(Dataset)
Definition max_callback (arg : string) : M (option string) :=
  if String.eqb arg "votes" then
    let '(max_votes, message_id, channel_id) := get_max_id env None in
    ret (Some ("Lo spot con più voti ne ha " ++ max_votes ++ String "010" ""
               ++ "Lo trovi a questo link: https://t.me/c/"
               ++ drop_prefix 4 channel_id ++ "/" ++ message_id))
  else
    let '(max_votes, message_id, channel_id) := get_max_id env (Some arg) in
    r <- reaction_of arg ;;
    ret (Some ("Lo spot con più " ++ r ++ " ne ha " ++ max_votes ++ String "010" ""
               ++ "Lo trovi a questo link: https://t.me/c/"
               ++ drop_prefix 4 channel_id ++ "/" ++ message_id)).

Definition tot_callback (arg : string) : M (option string) :=
  if String.eqb arg "posts" then
    let n_posts := get_n_posts env in
    ret (Some ("Sono stati pubblicati " ++ n_posts ++ " spot nel canale fin'ora."
               ++ String "010" "" ++ "Potresti ampliare questo numero..."))
  else if String.eqb arg "votes" then
    let n_votes := get_n_votes env None in
    ret (Some ("Il totale dei voti ammonta a " ++ n_votes))
  else
    let n_votes := get_n_votes env (Some arg) in
    r <- reaction_of arg ;;
    ret (Some ("Il totale dei " ++ r ++ " ammonta a " ++ n_votes)).

Definition close_callback (arg : string) : M (option string) :=
  ret None.

(** *** Dispatch by name *)

(** The module-level names that end in [_callback]; no other global of
    the module has a name of that form. *)
Inductive Global :=
| G_meme_callback | G_confirm_callback | G_settings_callback
| G_approve_yes_callback | G_approve_no_callback | G_vote_callback
| G_report_spot_callback | G_stats_callback | G_avg_callback
| G_max_callback | G_tot_callback | G_close_callback.

Definition callbacks : list (string * Global) :=
  [ ("meme_callback", G_meme_callback);
    ("confirm_callback", G_confirm_callback);
    ("settings_callback", G_settings_callback);
    ("approve_yes_callback", G_approve_yes_callback);
    ("approve_no_callback", G_approve_no_callback);
    ("vote_callback", G_vote_callback);
    ("report_spot_callback", G_report_spot_callback);
    ("stats_callback", G_stats_callback);
    ("avg_callback", G_avg_callback);
    ("max_callback", G_max_callback);
    ("tot_callback", G_tot_callback);
    ("close_callback", G_close_callback) ].

(** [globals()[name]] *)
Definition globals (name : string) : M Global :=
  match List.find (fun entry => String.eqb entry.1 name) callbacks with
  | Some entry => ret entry.2
  | None => raise (KeyError name)
  end.

(** [data[i]] *)
Definition item (l : list string) (i : nat) : M string :=
  match l !! i with
  | Some x => ret x
  | None => raise IndexError
  end.

(** [f(info, arg)].  The two routers take (update, context) and read
    the callback query of their first argument, which a dictionary does
    not have; the statistics handlers take one argument. *)
Definition call2 (f : Global) (info : CallbackInfo) (arg : string) : M Reply :=
  match f with
  | G_confirm_callback => confirm_callback info arg
  | G_settings_callback => settings_callback info arg
  | G_approve_yes_callback => approve_yes_callback info arg
  | G_approve_no_callback => approve_no_callback info arg
  | G_vote_callback => vote_callback info arg
  | G_report_spot_callback => report_spot_callback info arg
  | G_meme_callback | G_stats_callback => raise AttributeError
  | G_avg_callback | G_max_callback | G_tot_callback | G_close_callback =>
      raise TypeError
  end.

(** [f(arg)] *)
Definition call1 (f : Global) (arg : string) : M (option string) :=
  match f with
  | G_avg_callback => avg_callback arg
  | G_max_callback => max_callback arg
  | G_tot_callback => tot_callback arg
  | G_close_callback => close_callback arg
  | _ => raise TypeError
  end.

(** The token after the legacy adapter, cut at the commas. *)
Definition decode (token : string) : list string :=
  split_comma (old_reactions token).

(** [meme_callback], from the dictionary that [get_callback_info]
    built.  Python evaluates the callee, then the arguments, then calls. *)
Definition meme_callback (info0 : CallbackInfo) : M (option ConvState) :=
  let info := with_data info0 (old_reactions (data info0)) in
  let data := split_comma (data info) in
  reply <-
    try_except
      (data0 <- item data 0 ;;
       f <- globals (drop_prefix 5 data0 ++ "_callback") ;;
       data1 <- item data 1 ;;
       call2 f info data1)
      (fun e =>
         match e with
         | KeyError _ =>
             Some (emit (LogError "meme_callback" e) ;;; ret (None, None, None))
         | _ => None
         end) ;;
  let '(message_text, reply_markup, output) := (reply : Reply) in
  (match message_text, reply_markup with
   | Some (String c text), _ =>
       edit_message_text (chat_id info) (message_id info) (String c text) reply_markup
   | _, Some markup =>
       edit_message_reply_markup (chat_id info) (message_id info) (Some markup)
   | _, None => ret tt
   end) ;;;
  ret output.

Definition stats_callback (info : CallbackInfo) : M unit :=
  answerCallbackQuery (query_id info) None ;;;
  let data := split_comma (data info) in
  result <-
    try_except
      (data0 <- item data 0 ;;
       f <- globals (drop_prefix 6 data0 ++ "_callback") ;;
       data1 <- item data 1 ;;
       message_text <- call1 f data1 ;;
       ret (Some message_text))
      (fun e =>
         match e with
         | KeyError _ => Some (emit (LogError "stats_callback" e) ;;; ret None)
         | _ => None
         end) ;;
  match (result : option (option string)) with
  | None => ret tt
  | Some (Some (String c text)) =>
      edit_message_text (chat_id info) (message_id info) (String c text)
        (Some (get_stats_kb env))
  | Some _ =>
      edit_message_reply_markup (chat_id info) (message_id info) None
  end.
End Handlers.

(Exercise requirements)
Set down the records above once more, exactly as they stand.

(Exercise result)
Definition max_callback (arg : string) : M (option string) :=
  if String.eqb arg "votes" then
    let '(max_votes, message_id, channel_id) := get_max_id env None in
    ret (Some ("Lo spot con più voti ne ha " ++ max_votes ++ String "010" ""
               ++ "Lo trovi a questo link: https://t.me/c/"
               ++ drop_prefix 4 channel_id ++ "/" ++ message_id))
  else
    let '(max_votes, message_id, channel_id) := get_max_id env (Some arg) in
    r <- reaction_of arg ;;
    ret (Some ("Lo spot con più " ++ r ++ " ne ha " ++ max_votes ++ String "010" ""
               ++ "Lo trovi a questo link: https://t.me/c/"
               ++ drop_prefix 4 channel_id ++ "/" ++ message_id)).

Definition tot_callback (arg : string) : M (option string) :=
  if String.eqb arg "posts" then
    let n_posts := get_n_posts env in
    ret (Some ("Sono stati pubblicati " ++ n_posts ++ " spot nel canale fin'ora."
               ++ String "010" "" ++ "Potresti ampliare questo numero..."))
  else if String.eqb arg "votes" then
    let n_votes := get_n_votes env None in
    ret (Some ("Il totale dei voti ammonta a " ++ n_votes))
  else
    let n_votes := get_n_votes env (Some arg) in
    r <- reaction_of arg ;;
    ret (Some ("Il totale dei " ++ r ++ " ammonta a " ++ n_votes)).

Definition close_callback (arg : string) : M (option string) :=
  ret None.

(** *** Dispatch by name *)

(** The module-level names that end in [_callback]; no other global of
    the module has a name of that form. *)
Inductive Global :=
| G_meme_callback | G_confirm_callback | G_settings_callback
| G_approve_yes_callback | G_approve_no_callback | G_vote_callback
| G_report_spot_callback | G_stats_callback | G_avg_callback
| G_max_callback | G_tot_callback | G_close_callback.

Definition callbacks : list (string * Global) :=
  [ ("meme_callback", G_meme_callback);
    ("confirm_callback", G_confirm_callback);
    ("settings_callback", G_settings_callback);
    ("approve_yes_callback", G_approve_yes_callback);
    ("approve_no_callback", G_approve_no_callback);
    ("vote_callback", G_vote_callback);
    ("report_spot_callback", G_report_spot_callback);
    ("stats_callback", G_stats_callback);
    ("avg_callback", G_avg_callback);
    ("max_callback", G_max_callback);
    ("tot_callback", G_tot_callback);
    ("close_callback", G_close_callback) ].

(** [globals()[name]] *)
Definition globals (name : string) : M Global :=
  match List.find (fun entry => String.eqb entry.1 name) callbacks with
  | Some entry => ret entry.2
  | None => raise (KeyError name)
  end.

(** [data[i]] *)
Definition item (l : list string) (i : nat) : M string :=
  match l !! i with
  | Some x => ret x
  | None => raise IndexError
  end.

(** [f(info, arg)].  The two routers take (update, context) and read
    the callback query of their first argument, which a dictionary does
    not have; the statistics handlers take one argument. *)
Definition call2 (f : Global) (info : CallbackInfo) (arg : string) : M Reply :=
  match f with
  | G_confirm_callback => confirm_callback info arg
  | G_settings_callback => settings_callback info arg
  | G_approve_yes_callback => approve_yes_callback info arg
  | G_approve_no_callback => approve_no_callback info arg
  | G_vote_callback => vote_callback info arg
  | G_report_spot_callback => report_spot_callback info arg
  | G_meme_callback | G_stats_callback => raise AttributeError
  | G_avg_callback | G_max_callback | G_tot_callback | G_close_callback =>
      raise TypeError
  end.

(** [f(arg)] *)
Definition call1 (f : Global) (arg : string) : M (option string) :=
  match f with
  | G_avg_callback => avg_callback arg
  | G_max_callback => max_callback arg
  | G_tot_callback => tot_callback arg
  | G_close_callback => close_callback arg
  | _ => raise TypeError
  end.

(** The token after the legacy adapter, cut at the commas. *)
Definition decode (token : string) : list string :=
  split_comma (old_reactions token).

(** [meme_callback], from the dictionary that [get_callback_info]
    built.  Python evaluates the callee, then the arguments, then calls. *)
Definition meme_callback (info0 : CallbackInfo) : M (option ConvState) :=
  let info := with_data info0 (old_reactions (data info0)) in
  let data := split_comma (data info) in
  reply <-
    try_except
      (data0 <- item data 0 ;;
       f <- globals (drop_prefix 5 data0 ++ "_callback") ;;
       data1 <- item data 1 ;;
       call2 f info data1)
      (fun e =>
         match e with
         | KeyError _ =>
             Some (emit (LogError "meme_callback" e) ;;; ret (None, None, None))
         | _ => None
         end) ;;
  let '(message_text, reply_markup, output) := (reply : Reply) in
  (match message_text, reply_markup with
   | Some (String c text), _ =>
       edit_message_text (chat_id info) (message_id info) (String c text) reply_markup
   | _, Some markup =>
       edit_message_reply_markup (chat_id info) (message_id info) (Some markup)
   | _, None => ret tt
   end) ;;;
  ret output.

Definition stats_callback (info : CallbackInfo) : M unit :=
  answerCallbackQuery (query_id info) None ;;;
  let data := split_comma (data info) in
  result <-
    try_except
      (data0 <- item data 0 ;;
       f <- globals (drop_prefix 6 data0 ++ "_callback") ;;
       data1 <- item data 1 ;;
       message_text <- call1 f data1 ;;
       ret (Some message_text))
      (fun e =>
         match e with
         | KeyError _ => Some (emit (LogError "stats_callback" e) ;;; ret None)
         | _ => None
         end) ;;
  match (result : option (option string)) with
  | None => ret tt
  | Some (Some (String c text)) =>
      edit_message_text (chat_id info) (message_id info) (String c text)
        (Some (get_stats_kb env))
  | Some _ =>
      edit_message_reply_markup (chat_id info) (message_id info) None
  end.
End Handlers.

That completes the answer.